Это ж смертный приговор мне, и не только мне, а всем близким! - Так вы что, в мусорный ящик кричащего ребенка засунули или обратно в колонну кинули? – спросил Сема, как-то странно сгорбился и, не дожидаясь моего ответа (а что я могла ему ответить?), вышел из комнаты. И дед его ушел за ним. Не прощаясь и не подав руки ни мне, ни Сереженьке, ни даже Маше. На вокзал они, наверное, ушли. И, главное, поезд на Хацапетовку идет только утром, так они, получается, всю ночь на вокзале на твердых скамейках сидели.

На следующий день Сереженька с утра бросился в Семин институт, в общежитие – нет нашего зятя, словно его земля поглотила! Подошел день свадьбы, мы, как дураки, поперлись в ЗАГС – ну, а вдруг? Нет, не пришел Сема. Сволочь такая! Мне что обидно? Опозорил он нас, в расходы ввел, Машеньку бросил – всё так. Мне другое обиднее всего: он ведь, гад, всё это в отместку мне! А что, что я такого сделала? Обшарила пеленку и выбросила ребенка обратно, да? Так ведь нас там несколько сотен женщин стояло, и все, все до единой сделали то же самое: пошарили в пеленке и вернули ребенка матери. Понимаете, все до единой! Так почему же только мне одной это аукнулось?!

© Ян Каганов
 
Последнее редактирование модератором:
Первое сообщение об Аушвице в американской прессе (NYT):

Xs1YooR.jpg
 
 

В 1949 мне было 14 лет, и на уроках русской литературы мы учили басню Михалкова "Две подруги":

Мы знаем, есть еще семейки,
Где наше хают и бранят,
Где с умилением глядят
На заграничные наклейки...
А сало... русское едят!

И на украинской литературы мы заучивали эту же басню в переводе на украинский. Учительница с наслаждением вызывала к доске евреев - Читай з виразом!

И все понимали, о чем речь.
 
В 1949 мне было 14 лет, и на уроках русской литературы мы учили басню Михалкова "Две подруги":

Мы знаем, есть еще семейки,
Где наше хают и бранят,
Где с умилением глядят
На заграничные наклейки...
А сало... русское едят!

И на украинской литературы мы заучивали эту же басню в переводе на украинский. Учительница с наслаждением вызывала к доске евреев - Читай з виразом!
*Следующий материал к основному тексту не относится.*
(** * Snake vs. Pacman: the simulation step of [Game.tsx]

    A shallow embedding of the game logic of the newest [Game] component
    (grid arithmetic, item placement, input handling and the [update]
    step with its power-ups and the Pacman AI), followed by the
    properties of the specification that concern it, by further
    properties of the code, and by the [update] of
    [src/components/Game.tsx] with properties of its own.

    Conventions of the embedding
    - grid coordinates, timers and scores are JavaScript numbers that only
      ever hold integers: they are modelled in [Z];
    - [moveTimer], [moveInterval], [baseMoveInterval] and the frame delta
      [dt] may hold fractions ([base / 2], [base * 1.5]): they are in [Q];
      the sum [moveTimer + dt] is rounded to the nearest double, as the
      addition of the code is ([toDouble]); the intervals only ever hold
      whole and half milliseconds, on which the arithmetic of the code
      is exact;
    - [useRef] cells and React state are fields of one record [Game];
      functional [setScores] updaters are applied in call order;
    - [Math.random] is an oracle: every call site receives its own
      sequence of already floored draws (record [Rand]);
    - the unbounded [while] loop of [placeItem] runs on fuel; running out
      of fuel is the outcome [Spinning];
    - canvas drawing, particles, screen shake, flash and blinking are
      never read back by [update] and are left out, and so is the test
      for a new record, which reads the [scores] of an earlier render;
      the list of high scores is kept apart, by [saveScore]; the calls of
      [playSound] are kept as a log. *)

From Stdlib Require Import ZArith List Bool Lia String Ascii QArith Qminmax.
From Stdlib Require Import Permutation Lqa.
Import ListNotations.
Open Scope Z_scope.

(* The interval arithmetic is never unfolded by [cbn] and [simpl]. *)
#[local] Arguments Qmax : simpl never.
#[local] Arguments Qmin : simpl never.
#[local] Arguments Qplus : simpl never.
#[local] Arguments Qminus : simpl never.
#[local] Arguments Qmult : simpl never.
#[local] Arguments Qdiv : simpl never.
#[local] Arguments Qle_bool : simpl never.
#[local] Arguments inject_Z : simpl never.

(** ** Outcomes of effectful code *)

Inductive Outcome (A : Type) : Type :=
| Done (a : A)      (* the call returned [a] *)
| Spinning          (* a placement loop was still running when fuel ran out *)
| TypeError.        (* a property of [undefined] was read *)

Arguments Done {A} a.
Arguments Spinning {A}.
Arguments TypeError {A}.

Definition bind {A B : Type} (o : Outcome A) (k : A -> Outcome B) : Outcome B :=
  match o with
  | Done a => k a
  | Spinning => Spinning
  | TypeError => TypeError
  end.

Notation "x <- o ;; k" := (bind o (fun x => k))
  (at level 61, o at next level, right associativity).

(** ** Types of [../types]

    The module itself is not among the sources; the revision of it that
    is kept at the end of [src/assets.ts] declares [Point], [GameMode]
    and [HighScore], and none of the power-up types. *)

(** [Point]: [{ x: number; y: number }], here a pair of integers. *)
Record Point : Type := mkPoint { x : Z; y : Z }.

(** Modelled from the spec: [PowerupType] of the missing [types] module,
    kind in {Freeze, Speed, Slow, Ghost, Shrink}. *)
Inductive PowerupType : Type := FREEZE | SPEED | SLOW | GHOST | SHRINK.

(** Modelled from the spec: [Powerup] of the missing [types] module, a
    position together with a kind ([{ ...p, type }] in [placePowerup]). *)
Record Powerup : Type := mkPowerup { at_ : Point; type : PowerupType }.

(** [GameMode]: [PVC] is the single-player mode against Pacman, [PVP]
    the two-player mode. *)
Inductive GameMode : Type := PVC | PVP.

Inductive GameState : Type := intro | menu | playing | gameover | leaderboard.

Inductive Sound : Type :=
  snd_move | snd_eat | snd_die | snd_powerup | snd_pacman | snd_warp | snd_select.

(** ** Constants *)

Definition CELL_SIZE : Z := 20.
Definition CANVAS_WIDTH : Z := 600.
Definition CANVAS_HEIGHT : Z := 400.
Definition COLS : Z := CANVAS_WIDTH / CELL_SIZE.
Definition ROWS : Z := CANVAS_HEIGHT / CELL_SIZE.
Definition FREEZE_DURATION : Z := 150.
Definition SPEED_BOOST_DURATION : Z := 200.
Definition GHOST_DURATION : Z := 200.

(** ** Helpers *)

Definition samePoint (a b : Point) : bool := (x a =? x b) && (y a =? y b).

(** [wrap]: one step over an edge comes back on the opposite edge. *)
Definition wrap (val max : Z) : Z :=
  if val <? 0 then max - 1
  else if val >=? max then 0
  else val.

(** [checkCollision]: the loop returns at the first segment equal to [head]. *)
Fixpoint checkCollision (head : Point) (body : list Point) : bool :=
  match body with
  | [] => false
  | part :: rest => if samePoint head part then true else checkCollision head rest
  end.

(** The inner [for] of [placeItem]: [valid] starts [true] and every
    excluded cell equal to [p] turns it [false]; there is no early exit. *)
Definition validAgainst (p : Point) (exclude : list Point) : bool :=
  fold_left (fun valid s => if samePoint s p then false else valid) exclude true.

(** The [while (!valid)] loop of [placeItem], started at draw number [i]. *)
Fixpoint placeItemFrom (draw : nat -> Point) (exclude : list Point)
    (fuel i : nat) : Outcome Point :=
  match fuel with
  | O => Spinning
  | S fuel' =>
      let p := draw i in
      if validAgainst p exclude then Done p
      else placeItemFrom draw exclude fuel' (S i)
  end.

Definition placeItem (draw : nat -> Point) (fuel : nat) (exclude : list Point)
  : Outcome Point :=
  placeItemFrom draw exclude fuel 0.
И все понимали, о чем речь.
Есть тут какое то отношение к евреям?
 
Есть тут какое то отношение к евреям?

Ну, в то время такой вопрос не возникал. Началось с как бы невинной вещи — с раскрытия псевдонимов. Некоторые театральные критики, евреи по происхождению, подписывали свои статьи псевдонимами - русскими именами. В программной статье в "Правде" критики с характерными еврейскими фамилиями: Юзовский, Гурвич, Варшавский и Борщаговский были охарактеризованы как «последыши буржуазного эстетства», которые «утратили свою ответственность перед народом; являются носителями глубоко отвратительного для советского человека, враждебного ему безродного космополитизма. Слово «еврей» не писалось и не произносилось. Был изобретен термин «безродные космополиты». Но всем все было понятно. И снова возмущенные читатели требовали принять суровые меры против негодяев, забывших, что «сало русское едят», как писал в басне Сергей Михалков..."
 
Продолжу.
А если кому-то было непонятно, - разьясняли на пальцах. «Вот мы говорим «космополитизм». А что это такое, если сказать по-простому, по-рабочему? Это значит, что всякие мойши и абрамы захотели занять наши места», — говорит, выступая перед партактивом подмосковного Подольска, заместитель заведующего отделом пропаганды и агитации ЦК ВКПБ Федор Головенченко.